I already use MT-Blacklist, which works very well, but spammers stay a couple steps ahead of it, so it can’t catch everything. I need futher protection.
I’m going to slowly roll out a few changes around here, in an effort to keep it down. Most of these changes are borrowed from an entry on Elise Bauer’s excellent Learning Movable Type blog. In no particular order, here are the changes I’m planning (these are adapted from Elise’s entry, so visit the link above to read more):
1. Close old comments. I’ll probably do this first. I’ve been going back through archived entries, slowly, and checking links, adding titles (to old, title-less Blogger entries that I imported into MT), and categorizing posts anyway, so it’s trivial to close off old posts to commenting as I go. Also, Elise links to an MT plugin that’ll do the work automatically, so when I get closer to present-day entries, I’ll probably do that.

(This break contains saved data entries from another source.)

(* ===== verification/_CoqProject ===== *)
-Q . S2P
Prelude.v
Steps.v
LuaApi.v
StateQ.v
ThreadPool.v
ThreadPoolSys.v
Buffers.v
Results.v
Transfer.v
ChannelSwap.v
ChannelSync.v
ChannelMap.v
Worker.v
Operation.v
OperationSys.v
UdataHandle.v
UdataRequest.v
Outcome.v
NetAddr.v
NetFind.v
Sockets.v
FileInfo.v
Await.v
StackWith.v
Files.v
FileCalls.v
SockOps.v
NameLookup.v
SockAddr.v
DirList.v
LuaStates.v
Threads.v
Scheduler.v
SysInfo.v
StdStreams.v
Environ.v
EnvAccess.v
Signals.v
Process.v
Execute.v
Timer.v
Coroutine.v
Channel.v
ChannelNames.v
Stream.v
FileObject.v
Modules.v
Closing.v
Registry.v
Clock.v
Resume.v
Chunks.v
Resources.v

2. Don’t use popup comments. Apparently, it’s easier for spammers to hack a commenting feature if you use those little popup boxes for comments. What will happen after the change is that when you click the comments link on an entry, you’ll go to the individual archive page for that entry, where you can leave a comment. (for example)
3. Force preview before allowing comment submissions. This will make commenters preview their words before posting. I’m undecided on this one. Yeah, it’s an extra hurdle for the bad guys, but it’s also an extra hurdle for the good guys. In the same way that I won’t take away anyone’s right to say “Viagra” on my comments just because some spammers misuse the word, I’m reluctant to make it even a little harder to post here just to thwart spammers.
4. Implement TypeKey authentication for comments. This will make people register with TypeKey before they can comment here. Again, I’m undecided. On the one hand, registration is another hoop to jump through before someone can comment, and there’s no guarantee that spammers aren’t gaming TypeKey anyway. On the other hand, having a TypeKey ID actually makes it easier to post on a variety of blogs that support TypeKey. You log in to your TypeKey account, and TypeKey-supported blogs will recognize you automatically, saving you from entering your personal information for every blog you comment on. I would actually enjoy this advantage of TypeKey, so it might be worth implementing here. However, TypeKey requires MT 3.x, which I’ve not yet installed.
So there you have it. Expect to see old comments closed off starting this week. Other changes will take more time to implement.